Lemma ParseUInt_spec (w : Z) s n : 1 < w <= 64 ->
  (if negb (ParsePrechecks s) then (false, None)
   else if s.[0] =? chr "-" then (false, None)
   else let '(n, endp, errno) := strtoul10 (c_str s) in
        (at_end endp && negb errno && (n <=? 2 ^ w - 1), Some (wrapU w n)))
  = (true, Some n) <-> dec_literal s n /\ s.[0] <> chr "-" /\ inU w n.
Proof.
  intros Hw. assert (2 ^ w <= 2 ^ 64) by (apply Z.pow_le_mono_r; lia). split.
  - destruct (ParsePrechecks s) eqn:Hp; [|done]. apply ParsePrechecks_true in Hp as (Hne & Hc & Hs).
    rewrite Hc. cbn [negb]. destruct (Z.eqb_spec s.[0] (chr "-")) as [|Hm]; [done|].
    destruct (strtoul10 s) as [[m endp] errno] eqn:E. intros [= Hok <-].
    destruct endp; [|done]. destruct errno; [done|]. cbn [at_end negb andb] in Hok. apply Z.leb_le in Hok.
    apply strtoul10_literal in E as [Hl _]; [|done..].
    pose proof (dec_literal_nonneg s m Hl Hm). rewrite wrapU_small by (unfold inU; lia).
    unfold inU. auto with lia.
  - intros (Hl & Hm & Hr). pose proof (dec_literal_prechecks s n Hl) as Hp. rewrite Hp.
    apply ParsePrechecks_true in Hp as (Hne & Hc & Hs). rewrite Hc. pose proof Hr as Hr'. unfold inU in Hr'.
    rewrite (proj2 (Z.eqb_neq s.[0] (chr "-")) Hm).
    rewrite (proj2 (strtoul10_literal s n Hs Hne Hm)) by (unfold ULONG_MAX; auto with lia).
    rewrite wrapU_small by done. cbn [negb at_end andb]. zbool; (done || lia).
Qed.
(* ===== verification/Uint256.v ===== *)
(** * Opaque blobs (uint256.h, uint256.cpp)

    [uint256] is an array of 32 bytes, the least significant first; its text
    form is hexadecimal with the most significant byte first. *)

From S2P Require Import Prelude ArithUint256 StrEncodings.

Definition blob_WIDTH : nat := 32.
Definition uint256_null : uint256 := replicate blob_WIDTH 0.

Definition IsNull (d : uint256) : bool := forallb (fun i => d.[i] =? 0) (seq 0 blob_WIDTH).

(** [memcmp] of the two arrays: the sign of the first difference. *)
Fixpoint memcmp (a b : list Z) : Z :=
  match a, b with
  | x :: a', y :: b' => if x =? y then memcmp a' b' else x - y
  | _, _ => 0
  end.
Definition Compare (a b : uint256) : Z := memcmp a b.
Definition blob_eq (a b : uint256) : bool := Compare a b =? 0.
Definition blob_lt (a b : uint256) : bool := Compare a b <? 0.

(** [sprintf("%02x", b)] for the bytes from the last to the first. *)
Definition hex2 (b : Z) : list Z := [hexmap.[Z.to_nat (b / 16)]; hexmap.[Z.to_nat (b mod 16)]].
Definition GetHex (d : uint256) : list Z :=
  for_range 0 blob_WIDTH (fun i psz => psz ++ hex2 d.[blob_WIDTH - i - 1]) [].

(** [tolower] of the C locale. *)
Definition tolower (c : Z) : Z := if (chr "A" <=? c) && (c <=? chr "Z") then c + 32 else c.

Definition skip_0x (psz : list Z) : list Z :=
  if (psz.[0] =? chr "0") && (tolower psz.[1] =? chr "x") then drop 2 psz else psz.

(** The digits from [pbegin] on, up to the first character that is none. *)
Fixpoint hex_prefix (psz : list Z) : list Z :=
  match psz with c :: psz' => if HexDigit c =? -1 then [] else c :: hex_prefix psz' | [] => [] end.

(** The loop from the last digit back to the first: two digits per byte. *)
Fixpoint SetHex_loop (rev_digits : list Z) (p1 : nat) (data : uint256) : uint256 :=
  if (blob_WIDTH <=? p1)%nat then data
  else match rev_digits with
       | [] => data
       | [c] => <[p1 := u8 (HexDigit c)]> data
       | c :: c' :: rest =>
           SetHex_loop rest (S p1)
             (<[p1 := Z.lor (u8 (HexDigit c)) (u8 (Z.shiftl (u8 (HexDigit c')) 4))]> data)
       end.

Definition SetHex (psz : list Z) : uint256 :=
  SetHex_loop (reverse (hex_prefix (skip_0x (skip_space (c_str psz))))) 0 uint256_null.

Definition uint256S (s : list Z) : uint256 := SetHex s.

(** ** Lemmas *)

Definition is_hex (s : list Z) : Prop := Forall (fun c => HexDigit c <> -1) s.

Lemma HexDigit_range c : -1 <= HexDigit c < 16.
Proof.
  unfold HexDigit. pose proof (wrapU_range 8 c ltac:(lia)) as H. unfold inU in H.
  pose proof (check_below 256 (fun c => (-1 <=? p_util_hexdigit.[Z.to_nat c]) && (p_util_hexdigit.[Z.to_nat c] <? 16))
    (u8 c) eq_refl H) as Hc. simpl in Hc. lia.
Qed.

Lemma hex_prefix_id s : is_hex s -> hex_prefix s = s.
Proof. induction 1 as [|c s Hc _ IH]; simpl; [done|]. rewrite IH. by destruct (Z.eqb_spec (HexDigit c) (-1)). Qed.

Lemma hex_prefix_hex s : is_hex (hex_prefix s).
Proof. induction s as [|c s IH]; simpl; [constructor|]. destruct (Z.eqb_spec (HexDigit c) (-1)); by constructor. Qed.

(** The value of hexadecimal digits, the last one first. *)
Fixpoint hex_value (rd : list Z) : Z :=
  match rd with [] => 0 | c :: r => HexDigit c + 16 * hex_value r end.

(** [k] bytes from hexadecimal digits, the last one first. *)
Fixpoint hex_bytes (k : nat) (rd : list Z) : list Z :=
  match k with
  | O => []
  | S k' => match rd with
            | [] => replicate k 0
            | [c] => HexDigit c :: replicate k' 0
            | c :: c' :: r => HexDigit c + 16 * HexDigit c' :: hex_bytes k' r
            end
  end.

Lemma SetHex_loop_spec k : forall rd pre, is_hex rd -> (length pre + k = blob_WIDTH)%nat ->
  SetHex_loop rd (length pre) (pre ++ replicate k 0) = pre ++ hex_bytes k rd.
Proof.
  induction k as [|k IH]; intros rd pre Hrd Hl; unfold blob_WIDTH in *.
  - destruct rd; unfold SetHex_loop, blob_WIDTH; fold SetHex_loop;
      rewrite (proj2 (Nat.leb_le 32 (length pre))) by lia; done.
  - assert ((32 <=? length pre)%nat = false) as Hlt by (apply Nat.leb_gt; lia).
    destruct rd as [|c [|c' rd]]; unfold SetHex_loop, blob_WIDTH; fold SetHex_loop; rewrite Hlt; [done| |];
      apply Forall_cons_iff in Hrd as [Hc Hrd]; pose proof (HexDigit_range c);
      rewrite insert_app_r_alt, Nat.sub_diag by lia; cbn [replicate list_insert insert hex_bytes];
      rewrite (wrapU_small 8 (HexDigit c)) by (unfold inU; lia); [done|].
    apply Forall_cons_iff in Hrd as [Hc' Hrd]. pose proof (HexDigit_range c').
    rewrite (wrapU_small 8 (HexDigit c')) by (unfold inU; lia).
    rewrite wrapU_small by (rewrite Z.shiftl_mul_pow2 by lia; unfold inU; lia).
    rewrite lor_disjoint_add by lia. change (2 ^ 4) with 16. rewrite (Z.mul_comm _ 16).
    specialize (IH rd (pre ++ [HexDigit c + 16 * HexDigit c'])).
    rewrite <- !app_assoc, length_app, Nat.add_1_r in IH. apply IH; [done|lia].
Qed.

Lemma le_bytes_zeros k : le_bytes (replicate k 0) = 0.
Proof. induction k as [|k IH]; simpl; [done|]. by rewrite IH. Qed.

Lemma hex_value_nonneg rd : is_hex rd -> 0 <= hex_value rd.
Proof. induction 1 as [|c rd Hc _ IH]; simpl; [lia|]. pose proof (HexDigit_range c). lia. Qed.

Lemma hex_bytes_value k : forall rd, is_hex rd ->
  le_bytes (hex_bytes k rd) = hex_value rd mod 2 ^ (8 * Z.of_nat k).
Proof.
  induction k as [|k IH]; intros rd Hrd; [by rewrite Z.mod_1_r|].
  assert (2 ^ (8 * Z.of_nat (S k)) = 256 * 2 ^ (8 * Z.of_nat k)) as Epow
    by (rewrite Nat2Z.inj_succ, Z.mul_succ_r, Z.pow_add_r by lia; lia).
  assert (0 < 2 ^ (8 * Z.of_nat k)) by (apply Z.pow_pos_nonneg; lia).
  destruct rd as [|c [|c' rd]]; rewrite Epow.
  - cbn [hex_bytes]. rewrite le_bytes_zeros. by rewrite Z.mod_0_l by lia.
  - apply Forall_cons_iff in Hrd as [Hc _]. pose proof (HexDigit_range c).
    cbn [hex_bytes le_bytes hex_value]. rewrite le_bytes_zeros. rewrite Z.mod_small by lia. lia.
  - apply Forall_cons_iff in Hrd as [Hc Hrd]. apply Forall_cons_iff in Hrd as [Hc' Hrd].
    pose proof (HexDigit_range c). pose proof (HexDigit_range c'). pose proof (hex_value_nonneg rd Hrd).
    cbn [hex_bytes le_bytes hex_value]. rewrite IH by done. change (2 ^ 8) with 256.
    replace (HexDigit c + 16 * (HexDigit c' + 16 * hex_value rd))
      with (HexDigit c + 16 * HexDigit c' + 256 * hex_value rd) by lia.
    pose proof (Z.div_mod (hex_value rd) (2 ^ (8 * Z.of_nat k)) ltac:(lia)) as Hdm.
    pose proof (Z.mod_pos_bound (hex_value rd) (2 ^ (8 * Z.of_nat k)) ltac:(lia)).
    apply (Z.mod_unique_pos _ _ (hex_value rd / 2 ^ (8 * Z.of_nat k))); lia.
Qed.

Lemma hex_bytes_wf k : forall rd, is_hex rd -> length (hex_bytes k rd) = k /\ is_bytes (hex_bytes k rd).
Proof.
  assert (forall n, is_bytes (replicate n 0)) as Hz by (intros; apply Forall_replicate; split; lia).
  induction k as [|k IH]; intros rd Hrd; [by repeat constructor|].
  destruct rd as [|c [|c' rd]]; cbn [hex_bytes].
  - rewrite length_replicate. split; [done|apply (Hz (S k))].
  - apply Forall_cons_iff in Hrd as [Hc _]. pose proof (HexDigit_range c). cbn [length].
    rewrite length_replicate. split; [done|]. constructor; [split; lia|apply Hz].
  - apply Forall_cons_iff in Hrd as [Hc Hrd]. apply Forall_cons_iff in Hrd as [Hc' Hrd].
    pose proof (HexDigit_range c). pose proof (HexDigit_range c'). destruct (IH rd Hrd).
    cbn [length]. split; [lia|]. constructor; [split; lia|done].
Qed.

Lemma SetHex_spec s : let rd := reverse (hex_prefix (skip_0x (skip_space (c_str s)))) in
  SetHex s = hex_bytes blob_WIDTH rd /\ wf_uint256 (SetHex s) /\
  le_bytes (SetHex s) = hex_value rd mod 2 ^ 256.
Proof.
  intros rd. assert (is_hex rd) as Hrd by apply Forall_reverse, hex_prefix_hex.
  assert (SetHex s = hex_bytes blob_WIDTH rd) as -> by exact (SetHex_loop_spec 32 rd [] Hrd eq_refl).
  split; [done|]. split; [apply (hex_bytes_wf 32 rd Hrd)|apply (hex_bytes_value 32 rd Hrd)].
Qed.

(** The text form: two digits per byte, the last byte first. *)
Lemma GetHex_digits d : length d = blob_WIDTH -> GetHex d = reverse (concat (map (fun b => reverse (hex2 b)) d)).
Proof.
  intros Hl. unfold blob_WIDTH in Hl.
  do 32 (destruct d as [|? d]; [discriminate Hl|]). destruct d; [reflexivity|discriminate Hl].
Qed.

Lemma hex2_digits b : inU 8 b -> exists h l, hex2 b = [h; l] /\ HexDigit h = b / 16 /\ HexDigit l = b mod 16 /\
  isspace h = false /\ tolower l <> chr "x" /\ h <> 0 /\ l <> 0.
Proof.
  intros Hb. eexists _, _. split; [reflexivity|]. unfold inU in Hb.
  rewrite !HexDigit_hexmap by divlia.
  rewrite isspace_hexmap by divlia.
  pose proof (check_below 256 (fun b => negb (tolower hexmap.[Z.to_nat (b mod 16)] =? chr "x") &&
    negb (hexmap.[Z.to_nat (b / 16)] =? 0) && negb (hexmap.[Z.to_nat (b mod 16)] =? 0)) b eq_refl Hb) as Hc.
  cbv beta in Hc. rewrite !andb_true_iff, !negb_true_iff, !Z.eqb_neq in Hc. intuition.
Qed.

Lemma hex_bytes_hex2 d : is_bytes d -> hex_bytes (length d) (concat (map (fun b => reverse (hex2 b)) d)) = d.
Proof.
  induction 1 as [|b d Hb Hd IH]; [done|]. cbn [length map concat].
  destruct (hex2_digits b Hb) as (h & l & -> & Hh & Hl & _). cbn [reverse rev_append app hex_bytes].
  rewrite IH, Hh, Hl. f_equal. pose proof (Z.div_mod b 16). lia.
Qed.

Lemma hex2_concat d : is_bytes d ->
  Forall (fun c => HexDigit c <> -1 /\ c <> 0) (concat (map (fun b => reverse (hex2 b)) d)).
Proof.
  induction 1 as [|b d Hb Hd IH]; [constructor|]. cbn [map concat].
  destruct (hex2_digits b Hb) as (h & l & -> & Hh & Hl & _ & _ & ? & ?). unfold inU in Hb.
  pose proof (Z.mod_pos_bound b 16 ltac:(lia)). pose proof (Z.div_pos b 16 ltac:(lia) ltac:(lia)).
  repeat constructor; (lia || done).
Qed.

Lemma SetHex_GetHex d : wf_uint256 d -> SetHex (GetHex d) = d.
Proof.
  intros [Hl Hb]. destruct (SetHex_spec (GetHex d)) as [-> _].
  pose proof (proj2 (Forall_reverse _ _) (hex2_concat d Hb)) as Hf. rewrite <- GetHex_digits in Hf by done.
  assert (is_hex (GetHex d)) as Hx by (eapply Forall_impl; [|exact Hf]; by intros ? []).
  rewrite c_str_id by (eapply Forall_impl; [|exact Hf]; by intros ? []).
  assert (exists h l r, GetHex d = h :: l :: r /\ isspace h = false /\ tolower l <> chr "x") as (h & l & r & E & Hs & Hlx).
  { rewrite GetHex_digits by done. destruct d as [|b d _] using rev_ind; [discriminate|].
    apply Forall_app in Hb as [_ Hb%Forall_inv]. destruct (hex2_digits b Hb) as (h & l & E & _ & _ & ? & ? & _).
    exists h, l. eexists. split; [|done]. rewrite map_app, concat_app, reverse_app. cbn [map concat].
    rewrite E, app_nil_r, reverse_involutive. reflexivity. }
  unfold skip_0x. rewrite E. cbn [skip_space]. rewrite Hs. change ((h :: l :: r).[1]) with l.
  rewrite (proj2 (Z.eqb_neq (tolower l) (chr "x")) Hlx), andb_false_r, <- E.
  rewrite hex_prefix_id by done. rewrite GetHex_digits, reverse_involutive by done.
  change blob_WIDTH with 32%nat. rewrite <- Hl. by apply hex_bytes_hex2.
Qed.

(** A 256-bit blob printed in hexadecimal and parsed again is the same
    blob; and [uint256S] of any text is the value of its digits modulo
    [2^256], the least significant byte first. *)
Theorem uint256_hex_roundtrip (d : uint256) (s : list Z) (Hd : wf_uint256 d) :
  uint256S (GetHex d) = d /\ wf_uint256 (uint256S s) /\
  le_bytes (uint256S s) = hex_value (reverse (hex_prefix (skip_0x (skip_space (c_str s))))) mod 2 ^ 256.
Proof. split; [by apply SetHex_GetHex|]. apply SetHex_spec. Qed.

Lemma uint256_hex_roundtrip_witness :
  le_bytes (uint256S (str "0x1fZ")) = 31 /\
  (uint256S (GetHex uint256_null) = uint256_null /\ wf_uint256 (uint256S (str "0x1fZ")) /\
   le_bytes (uint256S (str "0x1fZ")) =
   hex_value (reverse (hex_prefix (skip_0x (skip_space (c_str (str "0x1fZ")))))) mod 2 ^ 256).
Proof.
  split; [vm_compute; reflexivity|]. apply uint256_hex_roundtrip.
  split; [reflexivity|]. apply Forall_replicate. split; lia.
Defined.

Lemma memcmp_refl a : memcmp a a = 0.
Proof. induction a as [|x a IH]; cbn [memcmp]; [done|]. by rewrite Z.eqb_refl. Qed.

(** [operator==] of blobs is equality of the arrays. *)
Lemma blob_eq_spec a b : length a = length b -> blob_eq a b = bool_decide (a = b).
Proof.
  intros Hl. unfold blob_eq, Compare. revert b Hl. induction a as [|x a IH]; intros [|y b] Hl; try discriminate; [done|].
  simpl in *. destruct (Z.eqb_spec x y) as [->|Hne].
  - rewrite IH by congruence. apply bool_decide_ext. split; congruence.
  - rewrite bool_decide_false by congruence. apply Z.eqb_neq. lia.
Qed.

> [Instructions to follow]
From the listing above, the lines starting with the one that has "Lemma hex2_digits b" and running through the one that has "rewrite c_str_id by" should be copied exactly, ends included.

> [Output below]
Lemma hex2_digits b : inU 8 b -> exists h l, hex2 b = [h; l] /\ HexDigit h = b / 16 /\ HexDigit l = b mod 16 /\
  isspace h = false /\ tolower l <> chr "x" /\ h <> 0 /\ l <> 0.
Proof.
  intros Hb. eexists _, _. split; [reflexivity|]. unfold inU in Hb.
  rewrite !HexDigit_hexmap by divlia.
  rewrite isspace_hexmap by divlia.
  pose proof (check_below 256 (fun b => negb (tolower hexmap.[Z.to_nat (b mod 16)] =? chr "x") &&
    negb (hexmap.[Z.to_nat (b / 16)] =? 0) && negb (hexmap.[Z.to_nat (b mod 16)] =? 0)) b eq_refl Hb) as Hc.
  cbv beta in Hc. rewrite !andb_true_iff, !negb_true_iff, !Z.eqb_neq in Hc. intuition.
Qed.

Lemma hex_bytes_hex2 d : is_bytes d -> hex_bytes (length d) (concat (map (fun b => reverse (hex2 b)) d)) = d.
Proof.
  induction 1 as [|b d Hb Hd IH]; [done|]. cbn [length map concat].
  destruct (hex2_digits b Hb) as (h & l & -> & Hh & Hl & _). cbn [reverse rev_append app hex_bytes].
  rewrite IH, Hh, Hl. f_equal. pose proof (Z.div_mod b 16). lia.
Qed.

Lemma hex2_concat d : is_bytes d ->
  Forall (fun c => HexDigit c <> -1 /\ c <> 0) (concat (map (fun b => reverse (hex2 b)) d)).
Proof.
  induction 1 as [|b d Hb Hd IH]; [constructor|]. cbn [map concat].
  destruct (hex2_digits b Hb) as (h & l & -> & Hh & Hl & _ & _ & ? & ?). unfold inU in Hb.
  pose proof (Z.mod_pos_bound b 16 ltac:(lia)). pose proof (Z.div_pos b 16 ltac:(lia) ltac:(lia)).
  repeat constructor; (lia || done).
Qed.

Lemma SetHex_GetHex d : wf_uint256 d -> SetHex (GetHex d) = d.
Proof.
  intros [Hl Hb]. destruct (SetHex_spec (GetHex d)) as [-> _].
  pose proof (proj2 (Forall_reverse _ _) (hex2_concat d Hb)) as Hf. rewrite <- GetHex_digits in Hf by done.
  assert (is_hex (GetHex d)) as Hx by (eapply Forall_impl; [|exact Hf]; by intros ? []).
  rewrite c_str_id by (eapply Forall_impl; [|exact Hf]; by intros ? []).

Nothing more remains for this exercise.